Thursday 29 November 1666
Up, and to the office, where busy all the morning. At noon home to dinner, where I find Balty come out to see us, but looks like death, and I do fear he is in a consumption; he has not been abroad many weeks before, and hath now a well day, and a fit day of the headake in extraordinary torture. After dinner left him and his wife, they having their mother hard by and my wife, and I a wet afternoon to White Hall to have seen my Lady Carteret and Jemimah, but as God would have it they were abroad, and I was well contented at it. So my wife and I to Westminster Hall, where I left her a little, and to the Exchequer, and then presently home again, calling at our man-cooke’s for his help to- morrow, but he could not come. So I home to the office, my people all busy to get a good dinner to-morrow again. I late at the office, and all the newes I hear I put into a letter this night to my Lord Bruncker at Chatham, thus:—
“I doubt not of your lordship’s hearing of Sir Thomas Clifford’s succeeding Sir H. Pollard in the Comptrollership of the King’s house; but perhaps our ill, but confirmed, tidings from the Barbadoes may not [have reached you] yet, it coming but yesterday; viz., that about eleven ships, whereof two of the King’s, the Hope and Coventry, going thence with men to attack St. Christopher’s, were seized by a violent hurricane, and all sunk — two only of thirteen escaping, and those with loss of masts, &c. My Lord Willoughby himself is involved in the disaster, and I think two ships thrown upon an island of the French, and so all the men, to 500, become their prisoners. ‘Tis said, too, that eighteen Dutch men-of-war are passed the Channell, in order to meet with our Smyrna ships; and some, I hear, do fright us with the King of Sweden’s seizing our mast-ships at Gottenburgh. But we have too much ill newes true, to afflict ourselves with what is uncertain. That which I hear from Scotland is, the Duke of York’s saying, yesterday, that he is confident the Lieutenant-Generall there hath driven them into a pound, somewhere towards the mountains.”
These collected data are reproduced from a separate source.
(* ===== verification/Spans.v ===== *)
(** * Tables of disjoint address spans

    A list of spans in ascending order, none empty and no two overlapping,
    stands for a partial map from addresses to the tags of the spans.  The
    interface [Spanned] says how a record is such a span; rewriting every span
    of a table into pieces of itself rewrites the map pointwise. *)

From stdpp Require Import sorting.
From S2P Require Import Prelude.

Open Scope Z_scope.

Class Spanned (A B : Type) := { s_lo : A -> Z; s_hi : A -> Z; s_tag : A -> B }.

Section spans.
Context {A B : Type} `{Spanned A B}.

Definition on_span (x : Z) (a : A) : Prop := s_lo a <= x <= s_hi a.

#[global] Instance on_span_dec x a : Decision (on_span x a).
Proof. unfold on_span. apply _. Defined.

Definition span_ok (a : A) : Prop := 0 <= s_lo a <= s_hi a /\ s_hi a <= usize_MAX.

Definition spans_sorted (l : list A) : Prop :=
  StronglySorted (fun a b => s_hi a < s_lo b) l /\ Forall span_ok l.

(** The tag of the span that covers an address. *)
Definition span_at (l : list A) (x : Z) : option B :=
  s_tag <$> List.find (fun a => bool_decide (on_span x a)) l.

Lemma spans_sorted_nil : spans_sorted [].
Proof. split; constructor. Qed.

Lemma spans_sorted_cons a l :
  spans_sorted (a :: l) <-> span_ok a /\ spans_sorted l /\ forall b, b ∈ l -> s_hi a < s_lo b.
Proof.
  unfold spans_sorted. rewrite Forall_cons. split.
  - intros [[H1 H2]%StronglySorted_inv [H3 H4]]. rewrite Forall_forall in H2. done.
  - intros (H1 & [H2 H3] & H4). split; [|done]. constructor; [done|]. by apply Forall_forall.
Qed.

Lemma spans_sorted_app l1 l2 :
  spans_sorted (l1 ++ l2) <-> spans_sorted l1 /\ spans_sorted l2 /\
  forall a b, a ∈ l1 -> b ∈ l2 -> s_hi a < s_lo b.
Proof.
  unfold spans_sorted. rewrite Forall_app, StronglySorted_app. naive_solver.
Qed.

Lemma span_at_cons a l x :
  span_at (a :: l) x = if decide (on_span x a) then Some (s_tag a) else span_at l x.
Proof. unfold span_at. simpl. case_bool_decide; by case_decide. Qed.

Lemma span_at_app l1 l2 x :
  span_at (l1 ++ l2) x = match span_at l1 x with Some d => Some d | None => span_at l2 x end.
Proof.
  induction l1 as [|a l1 IH]; [done|]. simpl. rewrite !span_at_cons, IH. by case_decide.
Qed.

Lemma span_at_inv l x d : span_at l x = Some d -> exists a, a ∈ l /\ on_span x a /\ s_tag a = d.
Proof.
  induction l as [|a l IH]; [done|]. rewrite span_at_cons. case_decide.
  - intros [= <-]. exists a. split; [by left|done].
  - intros (b & ? & ?)%IH. exists b. split; [by right|done].
Qed.

Lemma span_at_None l x : span_at l x = None <-> forall a, a ∈ l -> ~ on_span x a.
Proof.
  induction l as [|a l IH]; [split; [intros _ a Ha; by apply not_elem_of_nil in Ha|done]|].
  rewrite span_at_cons. case_decide as Hx.
  - split; [done|]. intros Hn. exfalso. apply (Hn a); [by left|done].
  - rewrite IH. split.
  + intros Hn b [->|Hb]%elem_of_cons; [done|by apply Hn].
  + intros Hn b Hb. apply Hn. by right.
Qed.

Lemma span_at_Some l x a : spans_sorted l -> a ∈ l -> on_span x a -> span_at l x = Some (s_tag a).
Proof.
  induction l as [|b l IH]; [intros _ Ha; by apply not_elem_of_nil in Ha|].
  rewrite spans_sorted_cons, span_at_cons. intros (Hb & Hl & Hlt) Ha Hx.
  apply elem_of_cons in Ha as [->|Ha]; [by rewrite decide_True|].
  rewrite decide_False; [by apply IH|]. specialize (Hlt a Ha). unfold on_span in *. lia.
Qed.

Lemma span_at_early l x : (forall a, a ∈ l -> x < s_lo a) -> span_at l x = None.
Proof. intros Hl. apply span_at_None. intros a Ha. specialize (Hl a Ha). unfold on_span. lia. Qed.

Lemma spans_sorted_elem l a : spans_sorted l -> a ∈ l -> span_ok a.
Proof. intros [_ Hl]. rewrite Forall_forall in Hl. apply Hl. Qed.

(** ** Rewriting every span into pieces of itself *)

Section rewrite_spans.
Context (f : A -> list A) (P : A -> Prop).
Hypothesis Hf : forall a, P a -> span_ok a -> spans_sorted (f a) /\
  forall b, b ∈ f a -> s_lo a <= s_lo b /\ s_hi b <= s_hi a.

Lemma elem_of_flat_map b l : b ∈ flat_map f l <-> exists a, a ∈ l /\ b ∈ f a.
Proof using. rewrite !list_elem_of_In, in_flat_map. by setoid_rewrite list_elem_of_In. Qed.

Lemma flat_map_after a l c :
  Forall P l -> spans_sorted l -> (forall b, b ∈ l -> s_hi a < s_lo b) -> c ∈ flat_map f l -> s_hi a < s_lo c.
Proof using Hf.
  intros HP Hl Hlt (d & Hd & Hc)%elem_of_flat_map. rewrite Forall_forall in HP.
  destruct (Hf d (HP d Hd) (spans_sorted_elem _ _ Hl Hd)) as [_ Hd'].
  destruct (Hd' c Hc). specialize (Hlt d Hd). lia.
Qed.

Lemma flat_map_sorted l : Forall P l -> spans_sorted l -> spans_sorted (flat_map f l).
Proof using Hf.
  induction l as [|a l IH]; [done|]. rewrite Forall_cons, spans_sorted_cons. intros [Pa Pl] (Ha & Hl & Hlt). simpl.
  apply spans_sorted_app. split_and!; [by apply Hf|by apply IH|].
  intros b c Hb Hc. destruct (Hf a Pa Ha) as [_ Ha']. destruct (Ha' b Hb).
  pose proof (flat_map_after a l c Pl Hl Hlt Hc). lia.
Qed.

Lemma flat_map_at g l x :
  (forall a, P a -> span_ok a ->
   span_at (f a) x = if decide (on_span x a) then g (s_tag a) else None) ->
  Forall P l -> spans_sorted l -> span_at (flat_map f l) x = span_at l x ≫= g.
Proof using Hf.
  intros Hg. induction l as [|a l IH]; [done|]. rewrite Forall_cons, spans_sorted_cons.
  intros [Pa Pl] (Ha & Hl & Hlt). simpl.
  rewrite span_at_app, span_at_cons, Hg by done. case_decide as Hx; simpl; [|by rewrite IH].
  destruct (g (s_tag a)) as [d|]; [done|]. apply span_at_early.
  intros c Hc. pose proof (flat_map_after a l c Pl Hl Hlt Hc). unfold on_span in Hx. lia.
Qed.
End rewrite_spans.
End spans.
Lemma prepare_loop_wp geo fuel point lo m at_start node w :
  let n := levels geo in let v := end_page lo m at_start in
  wf n node -> at_page n point v -> point mod 4096 = 0 -> 0 < m -> supply_ok w ->
  (forall t, leaf_at n node v t -> (t < fuel)%nat) -> (0 < fuel)%nat ->
  wp (prepare_loop geo fuel point (m * 4096) at_start) (node, w) (fun r s =>
    keeps n node w s.1 s.2 /\ finer n node s.1 /\
    match r with Ok _ => inside n lo (lo + m) v s.1 | Err x => x = NOutOfMemory end).
Proof.
  intros n v. revert node w. induction fuel as [|fuel IH]; intros node w Hwf Hat Hal Hm Hsup Hfuel Hpos; [lia|].
  destruct (leaf_ref_run n point v node Hwf Hat) as (e & t & Hr & Hs & Hb). pose proof (slot_on_level _ _ _ _ _ Hs) as Hlt.
  assert (Honly : forall t', leaf_at n node v t' -> t' = t /\ is_valid e = true).
  { intros t' (e' & Hs' & Hv' & Hl'). pose proof (slot_stop _ _ _ _ _ _ _ Hs Hb Hs').
    pose proof (slot_stop _ _ _ _ _ _ _ Hs' (leaf_not_branch _ Hl') Hs). assert (t' = t) as -> by lia.
    split; [done|]. rewrite Hs in Hs'. by injection Hs' as ->. }
  assert (Hdone : keeps n node w node w /\ finer n node node) by (split; [by apply keeps_refl, kept_refl|apply finer_refl]).
  cbn [prepare_loop]. apply wp_bind. unfold wp at 1, leaf_ref. munfold. fold n. rewrite Hr. munfold.
  destruct (is_valid e) eqn:Hval; simpl.
  2: { split_and!; [apply Hdone..|]. intros t' Hl'. by destruct (Honly t' Hl'). }
  assert (Hleaf : is_leaf e = true) by (unfold is_branch in Hb; rewrite Hval in Hb; by destruct (is_leaf e)).
  assert (Hl : leaf_at n node v t) by by exists e.
  destruct (Nat.eqb_spec t 0) as [->|Ht0].
  { split_and!; [apply Hdone..|]. intros t' Hl'. destruct (Honly t' Hl') as [-> _]. change (pg 0) with 1.
    rewrite Z.div_1_r. unfold v, end_page. destruct at_start; lia. }
  rewrite land_span, (aligned_mod n point v t Hat Hal) by lia. rewrite span_eq. case_match eqn:Hcov.
  - split_and!; [apply Hdone..|]. intros t' Hl'. destruct (Honly t' Hl') as [-> _]. pose proof (pg_pos t).
    pose proof (Z.div_mod v (pg t)). destruct at_start; to_prop; unfold PAGE_SIZE, v, end_page in *; lia.
  - apply wp_bind. destruct t as [|k]; [done|]. replace (S k - 1)%nat with k by lia.
    eapply wp_mono; [by apply (split_at_wp n point v k)|]. intros [[]|x] [node1 w1] (K1 & F1 & H1); cbn [fst snd] in *; [|done].
    destruct H1 as (e1 & Hs1 & Hv1 & Hl1).
    eapply wp_mono; [apply IH; [by destruct K1|done|done|done|by destruct K1 as [_ _ _ []]| |]|].
    + intros t' (e' & Hs' & Hv' & Hl'). pose proof (slot_stop _ _ _ _ _ _ _ Hs' (leaf_not_branch _ Hl') Hs1).
      specialize (Hfuel _ Hl). lia.
    + specialize (Hfuel _ Hl). lia.
    + intros r [node2 w2] (K2 & F2 & H2). split; [by eapply keeps_trans|]. split; [by eapply finer_trans|done].
Qed.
Having writ my letter, I home to supper and to bed, the world being mightily troubled at the ill news from Barbadoes, and the consequence of the Scotch business, as little as we do make of it. And to shew how mad we are at home, here, and unfit for any troubles: my Lord St. John did, a day or two since, openly pull a gentleman in Westminster Hall by the nose, one Sir Andrew Henly, while the judges were upon their benches, and the other gentleman did give him a rap over the pate with his cane, of which fray the judges, they say, will make a great matter: men are only sorry the gentle man did proceed to return a blow; for, otherwise, my Lord would have been soundly fined for the affront, and may be yet for his affront to the judges.